Lemma NoDup_map_firstn (n : nat) (l : list A) :
  NoDup (map key l) -> NoDup (map key (firstn n l)).
Proof.
  intros Hnd. rewrite <- (firstn_skipn n l), map_app in Hnd.
  now apply NoDup_app_remove_r in Hnd.
Qed.

End Keys.

(** * Queues by name *)

Lemma queues_named_In (d : database) (queue_name : string) (q : queues.row) :
  In q (queues_named d queue_name) <->
  In q (pgjobq_queues d) /\ queues.name q = queue_name.
Proof.
  unfold queues_named. rewrite filter_In, String.eqb_eq. tauto.
Qed.

Lemma queues_named_missing (d : database) (queue_name : string) :
  ~ queue_exists d queue_name -> queues_named d queue_name = [].
Proof.
  intros Hno. apply filter_none. intros q Hq.
  apply String.eqb_neq. intros Hn. apply Hno. now exists q.
Qed.

Lemma queues_named_unique (d : database) (q : queues.row) :
  unique_queue_names d -> In q (pgjobq_queues d) ->
  queues_named d (queues.name q) = [q].
Proof.
  intros Hnd Hin. unfold queues_named.
  now apply (filter_key_unique queues.name String.eqb String.eqb_eq).
Qed.

Lemma queues_named_cases (d : database) (queue_name : string) :
  unique_queue_names d ->
  (~ queue_exists d queue_name /\ queues_named d queue_name = []) \/
  (exists q, In q (pgjobq_queues d) /\ queues.name q = queue_name /\
             queues_named d queue_name = [q]).
Proof.
  intros Hnd. destruct (queues_named d queue_name) as [|q l] eqn:E.
  - left. split; [|reflexivity]. intros (q & Hin & Hn).
    assert (H : In q (queues_named d queue_name)) by now apply queues_named_In.
    now rewrite E in H.
  - right. exists q.
    assert (H : In q (queues_named d queue_name)) by (rewrite E; now left).
    apply queues_named_In in H. destruct H as [Hin Hn].
    repeat split; auto. rewrite <- E, <- Hn. now apply queues_named_unique.
Qed.

(** * ORDER BY id *)

Lemma insert_by_id_perm (m : messages.row) (l : list messages.row) :
  Permutation (insert_by_id m l) (m :: l).
Proof.
  induction l as [|x r IH]; simpl; [reflexivity|].
  destruct (messages.id m <=? messages.id x)%N; [reflexivity|].
  rewrite IH. apply perm_swap.
Qed.

Lemma ORDER_BY_id_perm (l : list messages.row) : Permutation (ORDER_BY_id l) l.
Proof.
  induction l as [|x r IH]; simpl; [reflexivity|].
  rewrite insert_by_id_perm. now apply perm_skip.
Qed.





(** * The rows a poll selects *)

Lemma poll_where_true (conn : connection) (qid : Z) (m : messages.row) :
  poll_where conn (Some qid) m = true <->
  messages.delivery_attempts_remaining m <> 0 /\
  messages.expires_at m > now conn /\
  messages.available_at m < now conn /\
  messages.queue_id m = qid.
Proof.
  unfold poll_where, eq_nullable.
  rewrite !andb_true_iff, negb_true_iff, Z.eqb_neq, Z.gtb_ltb, !Z.ltb_lt, Z.eqb_eq.
  intuition lia.
Qed.

Lemma unique_id_eq (d : database) (a b : messages.row) :
  unique_message_ids d ->
  In a (pgjobq_messages d) -> In b (pgjobq_messages d) ->
  messages.id a = messages.id b -> a = b.
Proof.
  intros Hnd Ha Hb Hid.
  pose proof (filter_key_unique messages.id N.eqb N.eqb_eq _ b Hnd Hb) as Hf.
  assert (Hin : In a (filter (fun y => N.eqb (messages.id y) (messages.id b))
                        (pgjobq_messages d))).
  { apply filter_In. split; [exact Ha|]. now apply N.eqb_eq. }
  rewrite Hf in Hin. simpl in Hin. intuition congruence.
Qed.

Section Selected.
Variable order_by : list messages.row -> list messages.row.
Hypothesis order_by_perm : forall l, Permutation (order_by l) l.
Variables (conn : connection) (q : queues.row) (n : nat).


Lemma selected_rows_In (m : messages.row) :
  In m (selected_rows order_by conn q n) ->
  In m (pgjobq_messages (db conn)) /\
  poll_where conn (Some (queues.id q)) m = true /\
  locked conn m = false.
Proof.
  unfold selected_rows. intros H.
  apply (In_nth_error (firstn n _)) in H. destruct H as [i H].
  assert (Hin : In m (filter (fun m => negb (locked conn m))
                  (order_by (filter (poll_where conn (Some (queues.id q)))
                     (pgjobq_messages (db conn)))))).
  { rewrite <- (firstn_skipn n). apply in_or_app. left.
    eapply nth_error_In; eauto. }
  apply filter_In in Hin. destruct Hin as [Hin Hl].
  apply (Permutation_in _ (order_by_perm _)) in Hin.
  apply filter_In in Hin. rewrite negb_true_iff in Hl. tauto.
Qed.


Lemma selected_rows_NoDup :
  unique_message_ids (db conn) ->
  NoDup (map messages.id (selected_rows order_by conn q n)).
Proof.
  intros Hnd. unfold selected_rows.
  apply NoDup_map_firstn, NoDup_map_filter.
  eapply Permutation_NoDup.
  - apply Permutation_map. symmetry. apply order_by_perm.
  - now apply NoDup_map_filter.
Qed.

Lemma selected_rows_joins (m : messages.row) :
  unique_message_ids (db conn) -> In m (pgjobq_messages (db conn)) ->
  existsb (N.eqb (messages.id m))
    (map messages.id (selected_rows order_by conn q n)) = true <->
  In m (selected_rows order_by conn q n).
Proof.
  intros Hnd Hin. rewrite existsb_exists. split.
  - intros (k & Hk & E). apply N.eqb_eq in E. subst k.
    apply in_map_iff in Hk. destruct Hk as (s & Hs & Hsel).
    assert (s = m); [|now subst].
    apply (unique_id_eq (db conn)); auto. now apply selected_rows_In.
  - intros Hsel. exists (messages.id m). split; [now apply in_map|].
    now apply N.eqb_eq.
Qed.

(** With unique message ids the rows the UPDATE joins are the selected rows
    and no other. *)
Lemma selected_rows_joined :
  unique_message_ids (db conn) ->
  Permutation
    (filter (fun m =>
               existsb (N.eqb (messages.id m))
                 (map messages.id (selected_rows order_by conn q n)))
       (pgjobq_messages (db conn)))
    (selected_rows order_by conn q n).
Proof.
  intros Hnd. apply NoDup_Permutation.
  - apply NoDup_filter. now apply NoDup_map_inv in Hnd.
  - pose proof (selected_rows_NoDup Hnd) as H. now apply NoDup_map_inv in H.
  - intros m. rewrite filter_In. split.
    + intros [Hin Hj]. now apply selected_rows_joins.
    + intros Hs. pose proof (selected_rows_In m Hs) as (Hin & _).
      split; [exact Hin|]. now apply selected_rows_joins.
Qed.

Lemma poll_statement (queue_name : string) :
  queues_named (db conn) queue_name = [q] ->
  _POLL_FOR_MESSAGES order_by conn queue_name n =
  inr (Executed
         (with_messages (db conn)
            (map (fun m =>
                    if existsb (N.eqb (messages.id m))
                         (map messages.id (selected_rows order_by conn q n))
                    then poll_set conn q m else m)
               (pgjobq_messages (db conn))))
         []
         (map (fun m => poll_returning (poll_set conn q m))
            (filter (fun m =>
                       existsb (N.eqb (messages.id m))
                         (map messages.id (selected_rows order_by conn q n)))
               (pgjobq_messages (db conn))))).
Proof.
  intros Hq. unfold _POLL_FOR_MESSAGES. now rewrite Hq.
Qed.
End Selected.

(** * poll *)

Lemma scan_order_perm (fifo : bool) (l : list messages.row) :
  Permutation (scan_order fifo l) l.
Proof. destruct fifo; simpl; [apply ORDER_BY_id_perm|reflexivity]. Qed.

Lemma poll_for_messages_query (conn : connection) (queue_name : string)
    (batch_size : nat) (fifo : bool) :
  poll_for_messages conn queue_name batch_size fifo =
  fetch conn (_POLL_FOR_MESSAGES (scan_order fifo) conn queue_name batch_size).
Proof. now destruct fifo. Qed.

(** What a poll does, by whether the queue is there: the records it returns
    are those of the selected rows, in some order. *)
Lemma poll_for_messages_outcome (conn : connection) (queue_name : string)
    (batch_size : nat) (fifo : bool) :
  unique_queue_names (db conn) -> unique_message_ids (db conn) ->
  (~ queue_exists (db conn) queue_name /\
   poll_for_messages conn queue_name batch_size fifo = Outcome (db conn) [] (inr []))
  \/
  (exists q rows,
     In q (pgjobq_queues (db conn)) /\ queues.name q = queue_name /\
     poll_for_messages conn queue_name batch_size fifo =
     Outcome
       (with_messages (db conn)
          (map (fun m =>
                  if existsb (N.eqb (messages.id m))
                       (map messages.id
                          (selected_rows (scan_order fifo) conn q batch_size))
                  then poll_set conn q m else m)
             (pgjobq_messages (db conn))))
       []
       (inr rows) /\
     Permutation rows
       (map (fun m => poll_returning (poll_set conn q m))
          (selected_rows (scan_order fifo) conn q batch_size))).
Proof.
  intros Hqn Hid. rewrite poll_for_messages_query.
  destruct (queues_named_cases _ queue_name Hqn) as [[Hno E]|(q & Hin & Hn & E)].
  - left. split; [exact Hno|]. unfold _POLL_FOR_MESSAGES. now rewrite E.
  - right. exists q. eexists. split; [exact Hin|]. split; [exact Hn|].
    rewrite (poll_statement (scan_order fifo) conn q batch_size queue_name E).
    split; [reflexivity|].
    apply Permutation_map.
    now apply (selected_rows_joined _ (scan_order_perm fifo)).
Qed.

Lemma attempts_remain (d : database) (m : messages.row) :
  attempts_nonneg d -> In m (pgjobq_messages d) ->
  messages.delivery_attempts_remaining m <> 0 ->
  messages.delivery_attempts_remaining m > 0.
Proof.
  unfold attempts_nonneg. rewrite Forall_forall. intros H Hin Hne.
  specialize (H m Hin). lia.
Qed.


Lemma Forall2_map_self {A : Type} (R : A -> A -> Prop) (f : A -> A) (l : list A) :
  (forall x, In x l -> R x (f x)) -> Forall2 R l (map f l).
Proof.
  induction l as [|a l IH]; simpl; intros H; constructor.
  - apply H. now left.
  - apply IH. intros x Hx. apply H. now right.
Qed.



(** * FIFO *)



(** * ack *)


Lemma queue_id_found (d : database) (queue_name : string) :
  unique_queue_names d ->
  exists queue_id,
    scalar_subquery (map queues.id (queues_named d queue_name)) = inr queue_id /\
    (queue_id <> None <-> queue_exists d queue_name) /\
    forall job_id m,
      In m (pgjobq_messages d) ->
      (is_job queue_id job_id m = true <-> job_row d queue_name job_id m).
Proof.
  intros Hqn.
  destruct (queues_named_cases d queue_name Hqn) as [[Hno E]|(q & Hq & Hname & E)];
    rewrite E; simpl.
  - exists None. split; [reflexivity|]. split; [tauto|].
    intros job_id m Hin. unfold is_job. simpl.
    split.
    + discriminate.
    + intros (_ & _ & q & Hq & Hname & _). exfalso. apply Hno. now exists q.
  - exists (Some (queues.id q)). split; [reflexivity|]. split.
    { split; [intros _; now exists q|discriminate]. }
    intros job_id m Hin.
    unfold is_job, job_row. simpl. rewrite andb_true_iff, N.eqb_eq, Z.eqb_eq. split.
    + intros [Hm Hj]. repeat split; auto. exists q. tauto.
    + intros (_ & Hj & q' & Hq' & Hname' & Hm).
      assert (H : In q' (queues_named d queue_name))
        by (apply queues_named_In; tauto).
      rewrite E in H. simpl in H. intuition congruence.
Qed.

Lemma job_notification_cases (queue_id : option Z) (n : notification) :
  (queue_id <> None -> job_notification queue_id n = [n]) /\
  (queue_id = None -> job_notification queue_id n = []).
Proof. destruct queue_id; simpl; split; congruence. Qed.

(** C4, amended.  An ack raises nothing, deletes the job's row when it is in
    the table and leaves every other row where it was, and leaves the table
    as it is when the row is not there.  When a queue of that name is in the
    table it emits one [pgjobq.job_completed] notification whose payload is
    the queue name, a comma and the job id, whether or not a row was deleted;
    when no queue has that name it emits none.  So no row is deleted without
    the notification. *)
Theorem ack_deletes_row_and_notifies_if_queue (conn : connection)
    (queue_name : string) (job_id : uuid) :
  unique_queue_names (db conn) ->
  result (ack_message conn queue_name job_id) = inr tt /\
  (queue_exists (db conn) queue_name ->
   sent (ack_message conn queue_name job_id)
   = [{| channel := "pgjobq.job_completed";
         payload := (queue_name ++ "," ++ uuid_text job_id)%string |}]) /\
  (~ queue_exists (db conn) queue_name ->
   sent (ack_message conn queue_name job_id) = []) /\
  ((exists m, job_row (db conn) queue_name job_id m) ->
   sent (ack_message conn queue_name job_id)
   = [{| channel := "pgjobq.job_completed";
         payload := (queue_name ++ "," ++ uuid_text job_id)%string |}]) /\
  pgjobq_queues (tables (ack_message conn queue_name job_id))
  = pgjobq_queues (db conn) /\
  (exists keep,
     pgjobq_messages (tables (ack_message conn queue_name job_id))
     = filter keep (pgjobq_messages (db conn)) /\
     forall m, In m (pgjobq_messages (db conn)) ->
               (keep m = false <-> job_row (db conn) queue_name job_id m)) /\
  ((forall m, ~ job_row (db conn) queue_name job_id m) ->
   tables (ack_message conn queue_name job_id) = db conn).
Proof.
  intros Hqn. unfold ack_message, ACK_MESSAGE.
  destruct (queue_id_found _ queue_name Hqn) as (queue_id & -> & Hex & Hjob).
  cbn [execute result sent tables notified db_after pgjobq_queues with_messages].
  split; [reflexivity|]. split; [|split; [|split; [|split; [|split]]]].
  - intros Hq. apply job_notification_cases. now apply Hex.
  - intros Hq. apply job_notification_cases.
    destruct queue_id; [|reflexivity]. exfalso. apply Hq, Hex. discriminate.
  - intros (m & _ & _ & q & Hq & Hname & _).
    apply job_notification_cases. apply Hex. now exists q.
  - reflexivity.
  - exists (fun m => negb (is_job queue_id job_id m)). split; [reflexivity|].
    intros m Hin. rewrite negb_false_iff. now apply Hjob.
  - intros Hno. simpl. rewrite filter_all; [apply with_messages_same|].
    intros m Hin. apply negb_true_iff.
    destruct (is_job queue_id job_id m) eqn:E; [|reflexivity].
    apply Hjob in E; auto. now apply Hno in E.
Qed.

■ ■ ■ ■ ■

YOUR INSTRUCTIONS:
Working from the entries above, return all lines that contain "exfalso".

YOUR RESPONSE:
    + intros (_ & _ & q & Hq & Hname & _). exfalso. apply Hno. now exists q.
    destruct queue_id; [|reflexivity]. exfalso. apply Hq, Hex. discriminate.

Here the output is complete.